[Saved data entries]
BEGIN

(** * Inequality metrics and cleaning pipeline: a shallow embedding

    The definitions below follow [src/src/metrics.py],
    [src/src/data_cleaning.py] and [src/utils/data_models.py].

    Numbers.  A Python/NumPy float is read as an exact rational ([Q]);
    the two float results that are not rationals and that the code can
    produce on purpose ([float('inf')], and the quotients NumPy returns
    for a zero divisor) live in [pyfloat].  Equality of numbers is
    numeric equality ([==] on [Q]), as [==] is in Python. *)

From Stdlib Require Import QArith Qround Lia Lqa Ascii.
From stdpp Require Import base decidable list sorting strings pretty gmap.

Local Open Scope Q_scope.

(** ** Numbers *)

#[global] Instance Qeq_decision (x y : Q) : Decision (x == y).
Proof. unfold Qeq. apply _. Defined.
#[global] Instance Qle_decision (x y : Q) : Decision (x <= y).
Proof. unfold Qle. apply _. Defined.
#[global] Instance Qlt_decision (x y : Q) : Decision (x < y).
Proof. unfold Qlt. apply _. Defined.

(** [np.sum] *)
Definition np_sum (a : list Q) : Q := foldr Qplus 0 a.

(** [np.mean] *)
Definition np_mean (a : list Q) : Q := np_sum a / inject_Z (Z.of_nat (length a)).

(** [np.sort]: ascending, stable. *)
Definition np_sort (a : list Q) : list Q := merge_sort Qle a.

(** [np.arange(1, n + 1)] *)
Definition np_arange1 (n : nat) : list Q :=
  (λ i, inject_Z (Z.of_nat i)) <$> seq 1 n.

(** Python's two-argument [max(a, b)] and [min(a, b)]: the first
    argument is kept unless the second is strictly better. *)
Definition py_max (a b : Q) : Q := if decide (a < b) then b else a.
Definition py_min (a b : Q) : Q := if decide (b < a) then b else a.

(** [int(x)] on a float: truncation towards zero. *)
Definition py_int (x : Q) : Z := Z.quot (Qnum x) (Zpos (Qden x)).

(** [a[0]] on an array known to be non-empty. *)
Definition first (a : list Q) : Q := default 0 (head a).

(** [np.percentile(a, q)] with the default linear interpolation between
    closest ranks: the virtual index is [q/100 * (n-1)] in the sorted
    array. *)
Definition np_percentile (a : list Q) (q : Q) : Q :=
  let s := np_sort a in
  let n := length s in
  let h := q / 100 * inject_Z (Z.of_nat (n - 1)) in
  let lo := Z.to_nat (Qfloor h) in
  let hi := Nat.min (S lo) (n - 1) in
  let g := h - inject_Z (Qfloor h) in
  let xlo := default 0 (s !! lo) in
  let xhi := default 0 (s !! hi) in
  xlo + (xhi - xlo) * g.

(** Results that are floats but possibly not rationals. *)
Inductive pyfloat : Type :=
| Fin (q : Q)
| PosInf
| NegInf
| NaN.

(** Division of two NumPy [float64] scalars: a zero divisor gives an
    infinity or [nan] (with a warning), never an exception. *)
Definition np_div (a b : Q) : pyfloat :=
  if decide (b == 0) then
    if decide (0 < a) then PosInf
    else if decide (a < 0) then NegInf
    else NaN
  else Fin (a / b).

(** ** Errors

    Every failure of [metrics.py] is a [ValueError]; the constructor
    records which message, that is which kind of the error taxonomy. *)
Inductive error : Type :=
| EmptyInputError          (* "Values list cannot be empty" *)
| NoPositiveValuesError    (* "No positive values found" *)
| InsufficientDataError    (* "Need at least 10 values to calculate Palma ratio" *)
| ZeroTotalError           (* "Total income cannot be zero" *)
| InvalidParameterError    (* "Epsilon must be positive" *)
| KeyError (key : string)  (* a missing dictionary key *)
| UnknownMethodError (m : string) (* "Unknown method for handling missing values" *)
| TypeError                (* an operation applied to a value of the wrong type *)
| DanglingReference.       (* a reference to no object: never raised from a live one *)

Inductive result (A : Type) : Type :=
| Ok (a : A)
| Raise (e : error).
Arguments Ok {A} a.
Arguments Raise {A} e.

Definition rbind {A B} (r : result A) (k : A → result B) : result B :=
  match r with
  | Ok a => k a
  | Raise e => Raise e
  end.

Notation "x ←r e ; k" := (rbind e (λ x, k))
  (at level 100, e at next level, k at level 200, right associativity,
   format "x  ←r  e ;  '/' k").

(** ** metrics.py *)

(** [values[values > 0]] *)
Definition positive_values (values : list Q) : list Q :=
  filter (λ x, 0 < x) values.
(** * ProctorForge monitoring core: a shallow embedding and its properties

    The development follows the layout of the server package:

    - [Py]          the Python built-ins the services rely on
                    ([min], [max], [round], [str.strip], [in]);
    - [F64]         binary64 arithmetic, for the scores the services compute
                    with Python floats;
    - [Json]        [json.dumps(obj, sort_keys=True, default=str)];
    - [Sha256]      [hashlib.sha256] and [hmac.new(..., hashlib.sha256)];
    - [TrustScore]  [services/trust_score.py];
    - [Hmac]        [utils/hmac.py];
    - [Sandbox]     [services/sandbox.py];
    - [Websocket]   [routers/websocket.py] ([ConnectionManager]);
    - [Monitoring]  [routers/monitoring.py].

    A number is the rational it denotes.  Where a result depends on how
    Python rounds ([compute_trust_score], [apply_violation_penalty], the
    score of [run_test_cases]) the operations are those of [F64]; the
    monitoring routes, whose penalties are whole numbers and tenths that are
    only compared and bounded, are written with exact arithmetic. *)

From Stdlib Require Import ZArith QArith Qround Qminmax Qpower Qabs Lia Lqa.
From Stdlib Require Import String Ascii List Bool DecimalString DecimalZ Sorted.
From stdpp Require Import base option list strings gmap sets.

#[local] Open Scope Z_scope.

(* ===================================================================== *)
(** ** Python built-ins                                                   *)
(* ===================================================================== *)

Module Py.

#[local] Open Scope Q_scope.

(** [a < b] on numbers, as a boolean. *)
Definition ltb (a b : Q) : bool := negb (Qle_bool b a).

(** [min(a, b)]: the first argument unless the second is strictly smaller. *)
Definition min (a b : Q) : Q := if ltb b a then b else a.

(** [max(a, b)]: the first argument unless the second is strictly larger. *)
Definition max (a b : Q) : Q := if ltb a b then b else a.

(** Round to the nearest integer, ties to the even neighbour. *)
Definition round_half_even (y : Q) : Z :=
  let f := Qfloor y in
  match Qcompare (y - inject_Z f) (1 # 2) with
  | Lt => f
  | Gt => (f + 1)%Z
  | Eq => if Z.even f then f else (f + 1)%Z
  end.

(** [round(x, ndigits)] for a non-negative number of digits, on the number
    [x] denotes: ties go to the even digit.  What Python returns on the
    float nearest to a decimal is [F64.round]. *)
Definition round (x : Q) (ndigits : nat) : Q :=
  let scale := inject_Z (10 ^ Z.of_nat ndigits) in
  inject_Z (round_half_even (x * scale)) / scale.

(** [ge a b] is the test [a >= b]. *)
Definition geb (a b : Q) : bool := Qle_bool b a.
(* ===================================================================== *)
(** ** Upload: more of its behaviour                                     *)
(* ===================================================================== *)

Section UploadMore.

Context {B : Type}.
Variable client : oss.Client B.
Variable local : LocalOS.

(** X12: when nothing fails locally, Upload hands the backend, in one
    UploadFile call with a part size of 2 GiB, a scratch file that holds
    the bytes of all the reads in order (the chunk that comes with
    io.EOF included); and Upload returns nil exactly when that call and
    the removal of the scratch file succeed. *)
Theorem Upload_hands_over_all_bytes (name : string) (pre rest : Reader) (w : World B) :
  create_fails local tmpFilename = None ->
  forallb goesOn pre = true ->
  writesOk local [] pre = true ->
  breaksAt rest = true ->
  flush_fails local (bytesOf pre) = None ->
  close_fails local tmpFilename = None ->
  exists up b',
    oss.UploadFile client name tmpFilename 2147483648
      (<[tmpFilename := bytesOf pre]> (fs w)) (backend w) = (up, b') /\
    backend (snd (Upload client local name (pre ++ rest)%list w)) = b' /\
    trace (snd (Upload client local name (pre ++ rest)%list w))
      = (trace w ++ [CallUploadFile name tmpFilename 2147483648])%list /\
    (fst (Upload client local name (pre ++ rest)%list w) = Return None <->
     up = None /\ remove_fails local tmpFilename = None).
Proof.
  intros Hc Hgo Hw Hbr Hf Hcl.
  pose proof (copyLoop_completes local pre rest w Hgo Hw Hbr) as Hloop.
  rewrite (Upload_cases client local name _ w _ _ Hloop), Hc, Hcl.
  rewrite onDisk_inBuffer, Hf.
  replace (if (length (inBuffer pre) =? 0)%nat then None else None)
    with (@None error) by (now destruct (length (inBuffer pre) =? 0)%nat).
  cbv zeta.
  destruct (oss.UploadFile client name tmpFilename 2147483648
              (<[tmpFilename := bytesOf pre]> (fs w)) (backend w)) as [up b'] eqn:Hup.
  exists up, b'. split; [reflexivity|].
  use_upload Hup.
  destruct up as [e|].
  - repeat split; try discriminate. intros [H _]. discriminate H.
  - destruct (remove_fails local tmpFilename) as [e|].
    + repeat split; try discriminate. intros [_ H]. discriminate H.
    + repeat split.
Qed.

(** X13: a read that answers no bytes ends the input even when it
    reports no error: what the reader would deliver afterwards is never
    read, and Upload runs as on the answers before it. *)
Theorem Upload_zero_read_ends_input (name : string) (pre rest : Reader) (w : World B) :
  forallb goesOn pre = true ->
  breaksAt rest = true ->
  Upload client local name (pre ++ rest)%list w = Upload client local name pre w.
Proof.
  intros Hgo Hbr.
  destruct (copyLoop_result local pre w) as (flow & disk & Hloop).
  pose proof Hloop as Hloop'.
  rewrite <- (copyLoop_cut local pre rest [] (created w) Hgo Hbr) in Hloop'.
  rewrite (Upload_cases client local name _ w _ _ Hloop).
  now rewrite (Upload_cases client local name _ w _ _ Hloop').
Qed.

(** X14: once the scratch file is created, a failing Close decides the
    outcome: whatever the reader delivers and whatever the backend
    answers, even after a successful upload, Upload panics with the
    error of Close. *)
Theorem Upload_close_failure_panics (name : string) (r : Reader) (w : World B)
  (c : error) :
  create_fails local tmpFilename = None ->
  close_fails local tmpFilename = Some c ->
  fst (Upload client local name r w) = Panic c.
Proof.
  intros Hc Hcl.
  destruct (copyLoop_result local r w) as (flow & disk & Hloop).
  rewrite (Upload_cases client local name _ w _ _ Hloop), Hc, Hcl.
  match goal with |- fst (let '(_, _) := ?x in _) = _ => destruct x end.
  reflexivity.
Qed.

END

### TASK DETAILS
Look back at the entries above and repeat, unchanged, every line from the line holding "Definition np_percentile (a" through the line holding "(** Division of".

### RESULT
Definition np_percentile (a : list Q) (q : Q) : Q :=
  let s := np_sort a in
  let n := length s in
  let h := q / 100 * inject_Z (Z.of_nat (n - 1)) in
  let lo := Z.to_nat (Qfloor h) in
  let hi := Nat.min (S lo) (n - 1) in
  let g := h - inject_Z (Qfloor h) in
  let xlo := default 0 (s !! lo) in
  let xhi := default 0 (s !! hi) in
  xlo + (xhi - xlo) * g.

(** Results that are floats but possibly not rationals. *)
Inductive pyfloat : Type :=
| Fin (q : Q)
| PosInf
| NegInf
| NaN.

(** Division of two NumPy [float64] scalars: a zero divisor gives an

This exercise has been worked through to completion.